Last week Jezebel blogger Tatiana outed herself. That isn’t particularly important, but it does give me an excuse to highlight what a fantastic job she did as a somewhat overlooked investigative blogger.
‘Going undercover’ has a rich history in investigative journalism – in fact, for investigative television journalism, it’s almost part of the genre toolkit. In print, German journalist Gunter Wallraff was a particularly successful exponent – his book The Lowest of The Low, describing his experiences working undercover as a Turkish immigrant, was the most successful in German publishing history.
But it’s one thing to use a wig and contact lenses to disguise yourself as a Turkish immigrant. If you want to expose the fashion industry, most journalists don’t have the option to pass themselves off as a size zero, six foot model with razor sharp cheekbones.
“I learned early that the higher a job’s fashion quotient, the less money I would be offered.
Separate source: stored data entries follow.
Lemma sweep_without_days panel :
  trading_days_of panel = [] ->
  exists res,
    sweep panel = Ok res /\
    forall n lam, In n (n_factors_range cfg) -> In lam (lambdas cfg) ->
      loc (mean res) n lam = Some None /\
      loc (std res) n lam = Some None /\
      loc (sharpe res) n lam = Some None.
Proof.
  intros Hd.
  assert (Hret : exists res, sweep panel = Ok res).
  { rewrite run_sharpe_sweep_loops, Hd.
    match goal with
    | |- exists res, bind (for_each ?body ?l ?s0) _ = _ =>
        assert (Hall : forall a s, In a l -> exists s', body a s = Ok s');
        [|destruct (for_each_returns body l Hall s0) as [[[m sd] sh] Hloop]]
    end.
    - intros n st _. apply for_each_returns. intros lam [[m sd] sh] _.
      unfold sweep_cell, cell_returns. simpl. eauto.
    - rewrite Hloop. simpl. eauto. }
  destruct Hret as [res Hres]. exists res. split; [exact Hres|].
  intros n lam Hn Hl.
  destruct (sweep_records G pls_fit_transform factor_names cfg use_pls
              panel res Hres n lam Hn Hl) as (rs & Hc & Hm & Hs & Hsh).
  rewrite Hd in Hc. unfold cell_returns in Hc. simpl in Hc.
  inversion Hc; subst rs. auto.
Qed.

(** X4.  When no asset has more than five rows, no row has a proxy and
    there is no trading day; and whenever there is no trading day the sweep
    still returns, whatever the configuration, and every cell of the grid is
    [NaN] in the three tables. *)
Theorem short_histories_give_nan_tables panel :
  (short_histories panel -> trading_days_of panel = []) /\
  (trading_days_of panel = [] ->
   exists res,
     sweep panel = Ok res /\
     forall n lam, In n (n_factors_range cfg) -> In lam (lambdas cfg) ->
       loc (mean res) n lam = Some None /\
       loc (std res) n lam = Some None /\
       loc (sharpe res) n lam = Some None).
Proof.
  split; [apply short_histories_no_day|apply sweep_without_days].
Qed.

End SweepWithoutDays.

Lemma short_panel_is_short : short_histories short_panel.
Proof.
  intros r Hr. pose proof (filter_length_le (same_code (SecuCode r)) short_panel) as H.
  assert (Hlen : length short_panel = 3%nat) by reflexivity. lia.
Qed.

Lemma short_histories_give_nan_tables_witness :
  short_histories short_panel /\
  trading_days_of short_panel = [] /\
  exists res,
    run_sharpe_sweep toy_generator pls_unused demo_factor_names zero_count_cfg true
                     short_panel = Ok res /\
    loc (sharpe res) 0 1 = Some None.
Proof.
  pose proof (short_histories_give_nan_tables toy_generator pls_unused
                demo_factor_names zero_count_cfg true short_panel) as [H1 H2].
  pose proof (H1 short_panel_is_short) as Hd.
  split; [exact short_panel_is_short|]. split; [exact Hd|].
  destruct (H2 Hd) as (res & Hres & Hnan).
  exists res. split; [exact Hres|].
  apply Hnan; simpl; auto.
Defined.

(** ** The trading days and their slices *)

Lemma combine_sorted_fst {A B} (Rel : A -> A -> Prop) : forall (l1 : list A) (l2 : list B),
  StronglySorted Rel l1 ->
  StronglySorted (fun p q => Rel (fst p) (fst q)) (combine l1 l2).
Proof.
  induction l1 as [|a l1 IH]; intros [|b l2] Hs; simpl; try constructor.
  - apply IH. apply StronglySorted_inv in Hs. tauto.
  - apply StronglySorted_inv in Hs. destruct Hs as [_ Hall].
    apply Forall_forall. intros [a' b'] Hin. apply in_combine_l in Hin.
    rewrite Forall_forall in Hall. simpl. auto.
Qed.

Lemma dropna_sorted : forall l,
  StronglySorted (fun p q => day_le (fst p) (fst q)) l ->
  StronglySorted (fun a b => (dr_day a <= dr_day b)%Z) (dropna l).
Proof.
  induction l as [|[r p] l IH]; intros Hs; [constructor|].
  apply StronglySorted_inv in Hs. destruct Hs as [Hs Hall].
  specialize (IH Hs).
  change (dropna ((r, p) :: l))
    with (match p, ret r with
          | Some avg, Some x =>
              [{| dr_day := TradingDay r; dr_code := SecuCode r; dr_ret := x;
                  dr_past_ret_ave := avg; dr_exposure := exposure r |}]
          | _, _ => []
          end ++ dropna l).
  destruct p as [avg|]; [|exact IH]. destruct (ret r) as [x|]; [|exact IH].
  simpl. constructor; [exact IH|].
  apply Forall_forall. intros d Hd. apply in_dropna in Hd.
  destruct Hd as (r' & Hin & _ & Hday & _).
  rewrite Forall_forall in Hall. specialize (Hall _ Hin).
  unfold day_le in Hall. simpl in *. lia.
Qed.

Lemma prepared_sorted panel :
  StronglySorted (fun a b => (dr_day a <= dr_day b)%Z) (prepared panel).
Proof.
  unfold prepared, with_proxy. apply dropna_sorted, combine_sorted_fst, sorted_by_day.
Qed.

Lemma map_sorted {A} (key : A -> Z) (l : list A) :
  StronglySorted (fun a b => (key a <= key b)%Z) l ->
  StronglySorted Z.le (map key l).
Proof.
  induction 1 as [|a l Hs IH Hall]; simpl; constructor; [exact IH|].
  rewrite Forall_map. exact Hall.
Qed.

Lemma unique_from_increasing : forall l seen,
  StronglySorted Z.le l ->
  StronglySorted Z.lt (unique_from seen l).
Proof.
  induction l as [|x l IH]; intros seen Hs; simpl; [constructor|].
  apply StronglySorted_inv in Hs. destruct Hs as [Hs Hall].
  destruct (existsb (Z.eqb x) seen); [apply IH; exact Hs|].
  constructor; [apply IH; exact Hs|].
  apply Forall_forall. intros y Hy. apply in_unique_from in Hy.
  destruct Hy as [Hy Hnot]. rewrite Forall_forall in Hall. specialize (Hall y Hy).
  assert (y <> x) by (intros ->; apply Hnot; left; reflexivity). lia.
Qed.

Lemma strongly_sorted_lt_nodup l : StronglySorted Z.lt l -> NoDup l.
Proof.
  induction 1 as [|x l Hs IH Hall]; constructor; [|exact IH].
  intros Hin. rewrite Forall_forall in Hall. specialize (Hall x Hin). lia.
Qed.

(** X5.  The trading days the sweep evaluates are in strictly increasing
    order, each once, and they are exactly the days of the rows that
    survive the filter. *)
Theorem trading_days_are_chronological panel :
  StronglySorted Z.lt (trading_days_of panel) /\
  NoDup (trading_days_of panel) /\
  (forall day, In day (trading_days_of panel) <->
               exists d, In d (prepared panel) /\ dr_day d = day).
Proof.
  assert (Hs : StronglySorted Z.lt (trading_days_of panel)).
  { unfold trading_days_of, unique. apply unique_from_increasing.
    apply map_sorted, prepared_sorted. }
  split; [exact Hs|]. split; [apply strongly_sorted_lt_nodup; exact Hs|].
  intros day. unfold trading_days_of. rewrite in_unique, in_map_iff.
  split; intros (d & H1 & H2); exists d; auto.
Qed.

Lemma flat_map_ext_in {A B} (f g : A -> list B) (l : list A) :
  (forall a, In a l -> f a = g a) -> flat_map f l = flat_map g l.
Proof.
  induction l as [|a l IH]; intros H; simpl; [reflexivity|].
  rewrite (H a) by (left; reflexivity). rewrite IH; [reflexivity|].
  intros; apply H; right; assumption.
Qed.

Section GroupsOfSortedList.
How, exactly, I was supposed to make a living as a model never became entirely clear; when I worked two months in Australia last year, after agency fees and the rent were deducted, nearly AU$5,000 worth of earnings became AU$690.90. Less than the cost of my airfare, certainly less than the cost of the food and subway passes I’d had to charge during the trip. I left Sydney in November. I didn’t get my $690.90 — $413.70, after wire transfer fees and currency conversion — until this April. “At least,” said the agency accountant, “you worked!”” [source]
“I can’t count the number of girls I meet in this industry who speak in regretful tones of that short-lived “relationship” they had with that older photographer or client; I can’t count the number of men I meet who radiate the unmistakable sense that they have literally been sleeping with 17-year-olds since they were that age themselves. Agency directors in the mold of Gérald Marie. Financial backers. Clients. Or any of the industry hangers-on, the restaurateurs and the importer/exporters and the gossip columnists who end up at the parties we go to (because, you soon learn, going to parties is sort of part of the job).” [source]
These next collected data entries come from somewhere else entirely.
(** C3.  A candidate that passes the size, type and extension checks
    and whose sanitized name differs from its name is accepted at
    once, with a copy under the cleaned name that has the same bytes
    and the same declared type.  Neither later check is run: the name
    may match the denylist, and the verdict is the same whatever the
    content holds, unreadable and throwing contents included. *)
Theorem validateFile_renames_and_returns fmt o f :
  passesSize o f -> passesType o f -> passesExtension o f ->
  sanitizeFileName (name f) <> name f ->
  validateFile fmt o f =
  Resolved {| isValid := true;
              error := None;
              sanitizedFile :=
                Some {| name := sanitizeFileName (name f);
                        type := type f;
                        size := size f;
                        content := content f |} |}
  /\ forall c : ReadOutcome,
       validateFile fmt o
         {| name := name f; type := type f; size := size f; content := c |}
       = Resolved {| isValid := true;
                     error := None;
                     sanitizedFile :=
                       Some {| name := sanitizeFileName (name f);
                               type := type f;
                               size := size f;
                               content := c |} |}.
Proof.
  intros Hs Ht He Hn.
  assert (Hany : forall g, name g = name f -> type g = type f ->
                           size g = size f ->
                           validateFile fmt o g =
                           Resolved (validRenamed
                             (newFile g (sanitizeFileName (name g)) (type g)))).
  { intros g Hgn Hgt Hgs. unfold validateFile.
    rewrite validateFileBody_past_gates.
    - rewrite Hgn. apply String.eqb_neq in Hn. rewrite Hn. reflexivity.
    - unfold passesSize. rewrite Hgs. exact Hs.
    - unfold passesType. rewrite Hgt. exact Ht.
    - unfold passesExtension. rewrite Hgn. exact He. }
  split.
  - apply (Hany f); reflexivity.
  - intros c. apply (Hany (mkFile (name f) (type f) (size f) c)); reflexivity.
Qed.

(** A run of C3 on a file that both later checks would turn away: its
    name ends in [.js] and reading its content throws. *)
Lemma validateFile_renames_and_returns_witness :
  performSecurityChecks scriptFile = Resolved (invalid securityMessage)
  /\ sanitizeFileName (name scriptFile) <> name scriptFile
  /\ validateFile FormatBytes.formatBytes scriptsToo scriptFile =
     Resolved {| isValid := true;
                 error := None;
                 sanitizedFile :=
                   Some {| name := "my_script.js";
                           type := "application/pdf";
                           size := 1024;
                           content := content scriptFile |} |}.
Proof.
  split; [reflexivity|].
  assert (Hn : sanitizeFileName (name scriptFile) <> name scriptFile)
    by (apply String.eqb_neq; reflexivity).
  split; [exact Hn|].
  refine (proj1 (validateFile_renames_and_returns FormatBytes.formatBytes
                   scriptsToo scriptFile _ _ _ Hn)).
  - unfold passesSize; cbn; lia.
  - reflexivity.
  - reflexivity.
Defined.

(** C4.  The exported default validator accepts no file: no name has
    a lower-cased extension equal to one of the dotted entries of the
    default extension allowlist, so a file that gets past the size and
    type checks is stopped at the extension check, and every call
    resolves to an invalid result. *)
Theorem default_validator_accepts_nothing fmt f :
  (forall e, In e (allowedExtensions fileValidator) ->
             String.prefix "." e = true)
  /\ ~ passesExtension fileValidator f
  /\ exists msg, validateFile fmt fileValidator f = Resolved (invalid msg).
Proof.
  assert (Hext : ~ passesExtension fileValidator f).
  { unfold passesExtension. rewrite fileValidator_options.
    rewrite default_extensions_never_match. discriminate. }
  split; [|split; [exact Hext|]].
  - intros e He. cbn in He.
    repeat (destruct He as [<-|He]; [reflexivity|]). contradiction.
  - unfold validateFile.
    destruct (validateFileBody_gate_cases fmt fileValidator f)
      as [[msg ->] | (_ & _ & He)]; [cbn; eauto | contradiction].
Qed.

(** C5.  In the result of every call: a valid result carries no error
    message, an invalid result carries no sanitized file, and the two
    optional fields are never both set. *)
Theorem validateFile_result_invariant fmt o f :
  exists r, validateFile fmt o f = Resolved r
    /\ (isValid r = true -> error r = None)
    /\ (isValid r = false -> sanitizedFile r = None)
    /\ ~ (error r <> None /\ sanitizedFile r <> None).
Proof.
  destruct (validateFile_shapes fmt o f) as (r & Hr & Hshape).
  exists r. split; [exact Hr|].
  destruct Hshape as [-> | [[msg ->] | [f' ->]]]; cbn;
    repeat split; try discriminate; try tauto.
Qed.

(** C6, refuted as stated.  Sanitizing [longName] keeps its first 255
    code units, which end in an underscore; a second pass removes that
    underscore, so the transformation is not idempotent on every
    name. *)
Lemma sanitizeFileName_not_idempotent :
  sanitizeFileName (sanitizeFileName longName) <> sanitizeFileName longName.
Proof. apply String.eqb_neq. vm_compute. reflexivity. Qed.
“The industry has a way of reducing ideas with potential to well-intentioned sop. Madrid’s decision to only permit models with BMIs of 18 or over to work? When I worked in Spain, my booker actually told me, “Don’t think just because this is Spain you can eat whatever you want and get fat, Tatiana. You need to watch those hips.” Milan’s vaunted no-more-size-zero-girls solution — that thing they were going to do with having models’ BMIs be over 18 and models themselves be over 16? Last time I was in Milan, my model apartment roommate had just turned 15, and the only mention of health was this message, inscribed inside the back cover of my portfolio book: Wellness and Beauty. Beautiful,bud Healthy above all. Ask a specialist for any diet program, or physical activity you intend to start. For any information, contact Associazione Servizi Moda or you Model Agency.” [source]
At the same time she mixed this up with pieces like this compilation of catwalk falls on YouTube, and this on her enjoyment of Fashion Week. That versatility may not win her any Pullitzers, but it is more likely to engage readers. Warts and all accounts read truer if they’re not just about the (Photoshopped out) warts.
Sauer (Tatiana Twitter bio: “I make my living encouraging bulimia in teenaged girls.”) is a great writer who has done something rather brave. A journalism culture focused on hard news and political investigations often overlooks this sort of work. She has quit modelling, but plans to continue to write at the blog she gave up on 7 months ago, and judging by the comments on her return to it, plenty of other places too. If you get the chance to hire Jenna, take it. If you don’t, just enjoy reading her work.